▶ Brief: Take the entries below and print only the lines from the one with "Definition getPbftTwoTPlusOne (cfg" through the one with "(cached_period, cached_two_t_plus_one) =>", exactly as they stand, both ends included.

▶ Data records:
##############################

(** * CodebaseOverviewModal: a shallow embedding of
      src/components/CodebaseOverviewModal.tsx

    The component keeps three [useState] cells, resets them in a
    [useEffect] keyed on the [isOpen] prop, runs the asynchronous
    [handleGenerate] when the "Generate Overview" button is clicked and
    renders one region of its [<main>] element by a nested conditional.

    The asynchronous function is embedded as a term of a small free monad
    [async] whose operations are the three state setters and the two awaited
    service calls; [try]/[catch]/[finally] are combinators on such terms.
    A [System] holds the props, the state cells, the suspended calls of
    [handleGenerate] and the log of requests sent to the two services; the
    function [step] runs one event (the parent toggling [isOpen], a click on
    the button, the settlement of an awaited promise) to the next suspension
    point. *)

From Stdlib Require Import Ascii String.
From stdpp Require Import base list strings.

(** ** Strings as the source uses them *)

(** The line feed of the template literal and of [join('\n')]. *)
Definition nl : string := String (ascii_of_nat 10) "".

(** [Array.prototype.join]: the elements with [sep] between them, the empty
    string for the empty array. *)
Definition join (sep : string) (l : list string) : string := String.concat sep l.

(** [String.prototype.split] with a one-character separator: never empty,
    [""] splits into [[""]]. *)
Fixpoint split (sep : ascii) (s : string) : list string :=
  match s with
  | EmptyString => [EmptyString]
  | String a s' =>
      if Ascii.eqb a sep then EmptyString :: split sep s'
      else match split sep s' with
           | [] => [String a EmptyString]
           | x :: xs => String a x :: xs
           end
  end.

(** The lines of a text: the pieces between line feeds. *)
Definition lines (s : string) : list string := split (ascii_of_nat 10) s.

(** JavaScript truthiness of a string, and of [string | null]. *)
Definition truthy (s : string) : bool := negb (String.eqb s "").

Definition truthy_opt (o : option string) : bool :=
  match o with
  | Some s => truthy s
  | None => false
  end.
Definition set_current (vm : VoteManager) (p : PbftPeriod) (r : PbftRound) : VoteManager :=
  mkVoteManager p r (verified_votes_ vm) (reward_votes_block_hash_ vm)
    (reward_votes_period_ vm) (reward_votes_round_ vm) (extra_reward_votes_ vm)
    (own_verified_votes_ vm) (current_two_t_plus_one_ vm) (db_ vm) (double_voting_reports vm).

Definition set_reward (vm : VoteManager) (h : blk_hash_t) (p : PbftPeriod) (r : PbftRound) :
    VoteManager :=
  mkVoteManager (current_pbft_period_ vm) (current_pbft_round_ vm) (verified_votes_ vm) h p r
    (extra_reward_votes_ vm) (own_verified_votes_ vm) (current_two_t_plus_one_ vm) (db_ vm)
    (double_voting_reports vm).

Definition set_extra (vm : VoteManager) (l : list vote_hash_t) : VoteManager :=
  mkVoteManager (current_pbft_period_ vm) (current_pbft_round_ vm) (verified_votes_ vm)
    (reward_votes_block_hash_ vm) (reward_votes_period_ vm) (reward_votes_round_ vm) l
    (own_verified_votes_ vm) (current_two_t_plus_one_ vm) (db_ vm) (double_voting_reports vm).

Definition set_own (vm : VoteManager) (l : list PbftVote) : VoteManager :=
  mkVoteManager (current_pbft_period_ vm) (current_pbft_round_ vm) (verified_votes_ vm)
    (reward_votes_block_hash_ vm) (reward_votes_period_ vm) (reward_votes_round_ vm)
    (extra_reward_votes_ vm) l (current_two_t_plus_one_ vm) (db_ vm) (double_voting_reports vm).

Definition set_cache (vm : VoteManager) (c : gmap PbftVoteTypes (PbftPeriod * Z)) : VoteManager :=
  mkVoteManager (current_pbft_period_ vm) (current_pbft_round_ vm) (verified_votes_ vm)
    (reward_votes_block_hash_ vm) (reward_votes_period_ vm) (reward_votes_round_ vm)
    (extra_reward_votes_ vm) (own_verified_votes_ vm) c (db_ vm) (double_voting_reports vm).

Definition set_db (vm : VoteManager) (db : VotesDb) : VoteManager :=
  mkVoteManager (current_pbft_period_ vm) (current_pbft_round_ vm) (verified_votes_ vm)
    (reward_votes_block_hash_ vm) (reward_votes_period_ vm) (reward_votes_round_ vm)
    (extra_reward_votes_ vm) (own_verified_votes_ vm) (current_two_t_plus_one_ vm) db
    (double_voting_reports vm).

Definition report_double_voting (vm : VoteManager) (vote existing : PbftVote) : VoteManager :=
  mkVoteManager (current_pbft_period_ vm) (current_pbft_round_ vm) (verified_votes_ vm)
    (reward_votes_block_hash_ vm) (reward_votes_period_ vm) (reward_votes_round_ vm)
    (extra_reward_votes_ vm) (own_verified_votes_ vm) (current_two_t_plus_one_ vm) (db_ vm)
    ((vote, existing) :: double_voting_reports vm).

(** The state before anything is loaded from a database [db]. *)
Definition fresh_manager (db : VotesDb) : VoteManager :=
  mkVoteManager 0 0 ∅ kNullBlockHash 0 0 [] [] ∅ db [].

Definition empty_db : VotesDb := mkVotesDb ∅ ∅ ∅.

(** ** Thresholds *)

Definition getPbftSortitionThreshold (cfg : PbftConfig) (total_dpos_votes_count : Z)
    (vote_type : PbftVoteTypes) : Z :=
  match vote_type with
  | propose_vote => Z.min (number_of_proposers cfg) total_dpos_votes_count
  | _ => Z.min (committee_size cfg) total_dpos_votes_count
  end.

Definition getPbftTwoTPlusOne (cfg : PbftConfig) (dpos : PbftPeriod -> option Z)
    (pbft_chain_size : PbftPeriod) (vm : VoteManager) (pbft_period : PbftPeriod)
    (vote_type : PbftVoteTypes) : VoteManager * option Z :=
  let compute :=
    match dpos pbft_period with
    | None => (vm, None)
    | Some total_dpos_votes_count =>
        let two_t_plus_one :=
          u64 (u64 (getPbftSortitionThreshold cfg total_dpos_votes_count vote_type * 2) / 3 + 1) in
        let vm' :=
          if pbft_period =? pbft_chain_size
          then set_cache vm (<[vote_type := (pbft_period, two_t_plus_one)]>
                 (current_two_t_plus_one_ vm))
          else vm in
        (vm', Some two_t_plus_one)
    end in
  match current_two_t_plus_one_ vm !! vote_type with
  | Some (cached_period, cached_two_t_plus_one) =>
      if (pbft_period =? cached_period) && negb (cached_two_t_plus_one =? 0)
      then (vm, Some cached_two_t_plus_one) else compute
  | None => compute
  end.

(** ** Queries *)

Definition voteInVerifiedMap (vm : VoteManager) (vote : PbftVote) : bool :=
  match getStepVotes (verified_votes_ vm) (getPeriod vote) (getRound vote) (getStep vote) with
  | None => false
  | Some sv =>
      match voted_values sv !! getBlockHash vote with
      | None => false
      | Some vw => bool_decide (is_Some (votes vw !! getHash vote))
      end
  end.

##############################

▶ Task response:
Definition getPbftTwoTPlusOne (cfg : PbftConfig) (dpos : PbftPeriod -> option Z)
    (pbft_chain_size : PbftPeriod) (vm : VoteManager) (pbft_period : PbftPeriod)
    (vote_type : PbftVoteTypes) : VoteManager * option Z :=
  let compute :=
    match dpos pbft_period with
    | None => (vm, None)
    | Some total_dpos_votes_count =>
        let two_t_plus_one :=
          u64 (u64 (getPbftSortitionThreshold cfg total_dpos_votes_count vote_type * 2) / 3 + 1) in
        let vm' :=
          if pbft_period =? pbft_chain_size
          then set_cache vm (<[vote_type := (pbft_period, two_t_plus_one)]>
                 (current_two_t_plus_one_ vm))
          else vm in
        (vm', Some two_t_plus_one)
    end in
  match current_two_t_plus_one_ vm !! vote_type with
  | Some (cached_period, cached_two_t_plus_one) =>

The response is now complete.